● **Task**
From the entries below, return exactly the lines beginning at the one that contains "case_match." and ending at the one that contains "wp_ret. split; [unfold", both of them included, and only those lines.
+++ Records provided +++
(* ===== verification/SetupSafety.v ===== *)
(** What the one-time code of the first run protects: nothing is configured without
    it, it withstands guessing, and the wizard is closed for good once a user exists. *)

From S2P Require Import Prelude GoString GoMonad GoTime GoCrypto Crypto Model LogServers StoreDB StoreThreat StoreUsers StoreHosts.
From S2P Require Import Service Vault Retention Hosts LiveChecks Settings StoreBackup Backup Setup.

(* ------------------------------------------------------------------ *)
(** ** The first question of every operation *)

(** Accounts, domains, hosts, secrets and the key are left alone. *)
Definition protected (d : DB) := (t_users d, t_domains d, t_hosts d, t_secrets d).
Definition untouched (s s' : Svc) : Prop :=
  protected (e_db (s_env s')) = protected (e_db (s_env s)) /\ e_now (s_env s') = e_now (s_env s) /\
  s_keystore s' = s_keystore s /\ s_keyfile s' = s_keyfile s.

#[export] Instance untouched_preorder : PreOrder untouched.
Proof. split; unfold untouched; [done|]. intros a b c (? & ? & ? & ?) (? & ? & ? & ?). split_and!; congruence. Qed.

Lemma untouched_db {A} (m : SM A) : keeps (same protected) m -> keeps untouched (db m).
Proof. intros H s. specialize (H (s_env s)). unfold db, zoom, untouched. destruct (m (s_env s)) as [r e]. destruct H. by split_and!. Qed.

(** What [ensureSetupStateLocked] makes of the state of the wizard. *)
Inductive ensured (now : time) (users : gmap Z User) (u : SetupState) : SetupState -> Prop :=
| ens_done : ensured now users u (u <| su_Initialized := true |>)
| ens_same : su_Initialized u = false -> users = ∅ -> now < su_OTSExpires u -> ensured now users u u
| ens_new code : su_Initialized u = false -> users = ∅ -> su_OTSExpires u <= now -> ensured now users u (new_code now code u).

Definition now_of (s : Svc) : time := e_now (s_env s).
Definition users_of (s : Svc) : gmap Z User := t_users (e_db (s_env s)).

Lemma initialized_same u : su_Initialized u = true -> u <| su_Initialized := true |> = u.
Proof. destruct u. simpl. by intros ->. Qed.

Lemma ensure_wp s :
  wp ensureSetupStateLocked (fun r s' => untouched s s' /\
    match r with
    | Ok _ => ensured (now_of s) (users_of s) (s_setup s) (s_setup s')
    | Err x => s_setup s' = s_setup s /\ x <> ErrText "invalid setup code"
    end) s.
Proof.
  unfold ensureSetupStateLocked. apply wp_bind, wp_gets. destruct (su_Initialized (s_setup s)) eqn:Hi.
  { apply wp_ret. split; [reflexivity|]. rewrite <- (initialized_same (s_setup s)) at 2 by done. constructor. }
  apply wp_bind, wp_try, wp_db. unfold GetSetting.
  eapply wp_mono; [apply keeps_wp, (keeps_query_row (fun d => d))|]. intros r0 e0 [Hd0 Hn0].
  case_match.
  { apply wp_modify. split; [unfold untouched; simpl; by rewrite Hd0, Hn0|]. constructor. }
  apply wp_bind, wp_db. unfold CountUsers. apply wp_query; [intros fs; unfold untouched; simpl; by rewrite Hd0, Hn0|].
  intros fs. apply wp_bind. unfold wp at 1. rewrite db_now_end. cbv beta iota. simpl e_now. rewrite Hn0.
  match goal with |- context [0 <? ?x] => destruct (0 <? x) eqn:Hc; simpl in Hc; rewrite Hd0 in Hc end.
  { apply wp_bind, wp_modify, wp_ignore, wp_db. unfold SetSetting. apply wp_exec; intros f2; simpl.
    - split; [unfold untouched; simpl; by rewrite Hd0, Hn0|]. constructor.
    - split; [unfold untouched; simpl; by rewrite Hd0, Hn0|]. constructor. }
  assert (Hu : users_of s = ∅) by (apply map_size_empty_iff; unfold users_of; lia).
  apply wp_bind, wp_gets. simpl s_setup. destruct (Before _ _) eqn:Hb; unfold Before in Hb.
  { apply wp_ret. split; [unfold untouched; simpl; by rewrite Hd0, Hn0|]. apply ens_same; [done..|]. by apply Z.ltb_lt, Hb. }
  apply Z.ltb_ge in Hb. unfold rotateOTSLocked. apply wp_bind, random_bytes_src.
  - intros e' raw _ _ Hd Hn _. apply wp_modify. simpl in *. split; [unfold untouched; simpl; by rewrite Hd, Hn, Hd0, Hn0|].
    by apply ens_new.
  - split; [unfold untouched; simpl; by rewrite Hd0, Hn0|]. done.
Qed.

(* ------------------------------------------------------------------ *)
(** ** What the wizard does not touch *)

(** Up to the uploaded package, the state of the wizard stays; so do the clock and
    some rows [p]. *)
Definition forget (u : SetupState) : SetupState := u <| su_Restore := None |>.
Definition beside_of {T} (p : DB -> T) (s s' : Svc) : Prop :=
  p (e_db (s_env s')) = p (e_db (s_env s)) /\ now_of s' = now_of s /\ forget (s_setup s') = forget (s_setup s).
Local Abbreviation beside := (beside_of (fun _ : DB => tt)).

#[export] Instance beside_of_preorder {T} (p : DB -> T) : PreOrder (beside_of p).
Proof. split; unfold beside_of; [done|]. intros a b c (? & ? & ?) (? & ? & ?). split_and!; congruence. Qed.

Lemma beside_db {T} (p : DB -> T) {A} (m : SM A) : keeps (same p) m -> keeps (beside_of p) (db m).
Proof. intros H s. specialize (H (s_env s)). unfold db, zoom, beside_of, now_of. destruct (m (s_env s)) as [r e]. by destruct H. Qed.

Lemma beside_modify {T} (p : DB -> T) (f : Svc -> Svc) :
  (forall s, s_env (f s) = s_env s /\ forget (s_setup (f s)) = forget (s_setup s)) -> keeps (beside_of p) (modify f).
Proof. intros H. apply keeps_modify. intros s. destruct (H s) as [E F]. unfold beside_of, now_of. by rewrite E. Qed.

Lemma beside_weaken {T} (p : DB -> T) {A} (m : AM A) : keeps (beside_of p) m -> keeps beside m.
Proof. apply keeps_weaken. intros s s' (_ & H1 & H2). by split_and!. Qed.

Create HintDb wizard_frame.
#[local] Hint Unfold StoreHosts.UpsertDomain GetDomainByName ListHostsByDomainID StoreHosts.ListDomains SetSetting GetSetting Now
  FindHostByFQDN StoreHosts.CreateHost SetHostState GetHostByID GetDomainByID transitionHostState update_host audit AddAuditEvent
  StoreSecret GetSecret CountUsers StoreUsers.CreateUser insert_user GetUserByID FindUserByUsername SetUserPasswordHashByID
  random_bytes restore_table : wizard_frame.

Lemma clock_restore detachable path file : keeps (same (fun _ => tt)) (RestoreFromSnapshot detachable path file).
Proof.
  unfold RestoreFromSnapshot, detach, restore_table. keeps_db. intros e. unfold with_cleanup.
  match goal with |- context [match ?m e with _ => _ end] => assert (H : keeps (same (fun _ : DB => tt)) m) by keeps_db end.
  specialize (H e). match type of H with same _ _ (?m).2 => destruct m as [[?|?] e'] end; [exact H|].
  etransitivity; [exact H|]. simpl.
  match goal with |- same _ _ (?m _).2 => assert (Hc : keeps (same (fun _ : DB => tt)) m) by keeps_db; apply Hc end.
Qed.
+++
+++ Records provided +++
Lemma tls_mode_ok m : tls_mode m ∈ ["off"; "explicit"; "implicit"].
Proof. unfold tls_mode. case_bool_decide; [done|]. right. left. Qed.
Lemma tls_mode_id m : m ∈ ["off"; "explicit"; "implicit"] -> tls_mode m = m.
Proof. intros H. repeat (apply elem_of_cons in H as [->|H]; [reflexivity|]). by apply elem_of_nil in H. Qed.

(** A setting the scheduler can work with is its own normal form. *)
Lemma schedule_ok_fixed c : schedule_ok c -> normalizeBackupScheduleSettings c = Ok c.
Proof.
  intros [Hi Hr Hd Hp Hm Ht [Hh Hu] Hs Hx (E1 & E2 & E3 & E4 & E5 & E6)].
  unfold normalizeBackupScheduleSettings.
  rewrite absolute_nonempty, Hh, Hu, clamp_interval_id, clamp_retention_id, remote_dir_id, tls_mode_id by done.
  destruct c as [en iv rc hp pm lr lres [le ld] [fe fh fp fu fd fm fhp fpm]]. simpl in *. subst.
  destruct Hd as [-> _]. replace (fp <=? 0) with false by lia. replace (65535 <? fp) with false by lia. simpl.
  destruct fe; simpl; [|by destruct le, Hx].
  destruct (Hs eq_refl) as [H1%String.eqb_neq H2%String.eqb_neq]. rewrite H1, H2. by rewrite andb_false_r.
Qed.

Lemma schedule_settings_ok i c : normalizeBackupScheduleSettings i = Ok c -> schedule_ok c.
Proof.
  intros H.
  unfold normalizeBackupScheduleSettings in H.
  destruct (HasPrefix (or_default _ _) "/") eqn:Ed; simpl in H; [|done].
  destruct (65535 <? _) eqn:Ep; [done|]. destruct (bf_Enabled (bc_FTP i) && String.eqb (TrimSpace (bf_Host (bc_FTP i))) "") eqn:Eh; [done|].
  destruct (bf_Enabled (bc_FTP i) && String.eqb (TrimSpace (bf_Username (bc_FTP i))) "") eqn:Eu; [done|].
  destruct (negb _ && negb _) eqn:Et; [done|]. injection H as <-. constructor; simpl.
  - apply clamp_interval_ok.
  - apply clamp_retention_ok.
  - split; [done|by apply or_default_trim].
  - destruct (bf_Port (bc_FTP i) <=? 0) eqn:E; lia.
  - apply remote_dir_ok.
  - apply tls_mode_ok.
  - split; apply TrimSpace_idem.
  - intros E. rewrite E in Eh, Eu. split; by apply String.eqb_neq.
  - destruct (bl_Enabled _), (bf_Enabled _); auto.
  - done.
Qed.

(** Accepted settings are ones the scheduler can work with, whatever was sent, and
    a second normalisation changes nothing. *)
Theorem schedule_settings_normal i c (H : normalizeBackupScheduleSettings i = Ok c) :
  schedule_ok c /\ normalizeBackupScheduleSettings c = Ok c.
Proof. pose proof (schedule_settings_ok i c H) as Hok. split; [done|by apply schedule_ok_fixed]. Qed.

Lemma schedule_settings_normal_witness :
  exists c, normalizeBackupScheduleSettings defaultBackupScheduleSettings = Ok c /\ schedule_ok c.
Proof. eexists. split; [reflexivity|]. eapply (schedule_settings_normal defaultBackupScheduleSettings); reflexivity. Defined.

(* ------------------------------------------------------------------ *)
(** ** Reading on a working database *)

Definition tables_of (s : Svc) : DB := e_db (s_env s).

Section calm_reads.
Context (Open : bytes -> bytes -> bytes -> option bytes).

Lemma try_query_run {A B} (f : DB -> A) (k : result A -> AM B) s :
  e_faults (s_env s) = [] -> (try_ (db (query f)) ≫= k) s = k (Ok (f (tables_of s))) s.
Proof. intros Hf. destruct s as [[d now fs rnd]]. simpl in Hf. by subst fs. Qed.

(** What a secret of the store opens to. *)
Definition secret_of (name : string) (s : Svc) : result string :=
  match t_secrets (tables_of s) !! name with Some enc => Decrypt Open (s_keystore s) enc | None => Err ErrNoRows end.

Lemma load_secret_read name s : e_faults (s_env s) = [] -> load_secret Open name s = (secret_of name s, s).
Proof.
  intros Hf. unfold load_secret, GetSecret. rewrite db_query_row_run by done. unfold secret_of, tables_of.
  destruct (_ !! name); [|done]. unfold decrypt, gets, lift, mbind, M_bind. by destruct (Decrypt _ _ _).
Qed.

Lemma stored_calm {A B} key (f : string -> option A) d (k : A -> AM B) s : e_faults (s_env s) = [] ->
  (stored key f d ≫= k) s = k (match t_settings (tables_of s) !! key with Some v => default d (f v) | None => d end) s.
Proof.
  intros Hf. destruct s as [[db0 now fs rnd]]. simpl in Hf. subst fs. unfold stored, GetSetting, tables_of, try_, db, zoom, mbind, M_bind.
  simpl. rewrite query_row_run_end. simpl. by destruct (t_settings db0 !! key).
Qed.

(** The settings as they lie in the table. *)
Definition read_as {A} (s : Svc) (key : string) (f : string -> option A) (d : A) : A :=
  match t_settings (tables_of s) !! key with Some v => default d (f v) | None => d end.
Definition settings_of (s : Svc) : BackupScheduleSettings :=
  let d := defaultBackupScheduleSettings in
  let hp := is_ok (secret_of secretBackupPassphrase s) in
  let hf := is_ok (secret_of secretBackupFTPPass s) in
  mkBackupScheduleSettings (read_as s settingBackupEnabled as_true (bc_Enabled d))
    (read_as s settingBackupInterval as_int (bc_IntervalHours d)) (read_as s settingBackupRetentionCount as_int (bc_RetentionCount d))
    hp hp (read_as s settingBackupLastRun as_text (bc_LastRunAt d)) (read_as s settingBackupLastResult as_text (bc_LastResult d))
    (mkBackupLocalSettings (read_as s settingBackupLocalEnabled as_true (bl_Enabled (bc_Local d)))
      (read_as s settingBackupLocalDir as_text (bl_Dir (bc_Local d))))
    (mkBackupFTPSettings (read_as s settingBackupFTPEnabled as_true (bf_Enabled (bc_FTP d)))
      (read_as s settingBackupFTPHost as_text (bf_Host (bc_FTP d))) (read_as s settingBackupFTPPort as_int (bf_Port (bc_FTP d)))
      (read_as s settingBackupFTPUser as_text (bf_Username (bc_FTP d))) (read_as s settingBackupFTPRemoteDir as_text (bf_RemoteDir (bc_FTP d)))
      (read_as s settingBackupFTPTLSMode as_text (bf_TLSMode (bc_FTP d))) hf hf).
+++
● **Exercise output**
  case_match.
  { apply wp_modify. split; [unfold untouched; simpl; by rewrite Hd0, Hn0|]. constructor. }
  apply wp_bind, wp_db. unfold CountUsers. apply wp_query; [intros fs; unfold untouched; simpl; by rewrite Hd0, Hn0|].
  intros fs. apply wp_bind. unfold wp at 1. rewrite db_now_end. cbv beta iota. simpl e_now. rewrite Hn0.
  match goal with |- context [0 <? ?x] => destruct (0 <? x) eqn:Hc; simpl in Hc; rewrite Hd0 in Hc end.
  { apply wp_bind, wp_modify, wp_ignore, wp_db. unfold SetSetting. apply wp_exec; intros f2; simpl.
    - split; [unfold untouched; simpl; by rewrite Hd0, Hn0|]. constructor.
    - split; [unfold untouched; simpl; by rewrite Hd0, Hn0|]. constructor. }
  assert (Hu : users_of s = ∅) by (apply map_size_empty_iff; unfold users_of; lia).
  apply wp_bind, wp_gets. simpl s_setup. destruct (Before _ _) eqn:Hb; unfold Before in Hb.
  { apply wp_ret. split; [unfold untouched; simpl; by rewrite Hd0, Hn0|]. apply ens_same; [done..|]. by apply Z.ltb_lt, Hb. }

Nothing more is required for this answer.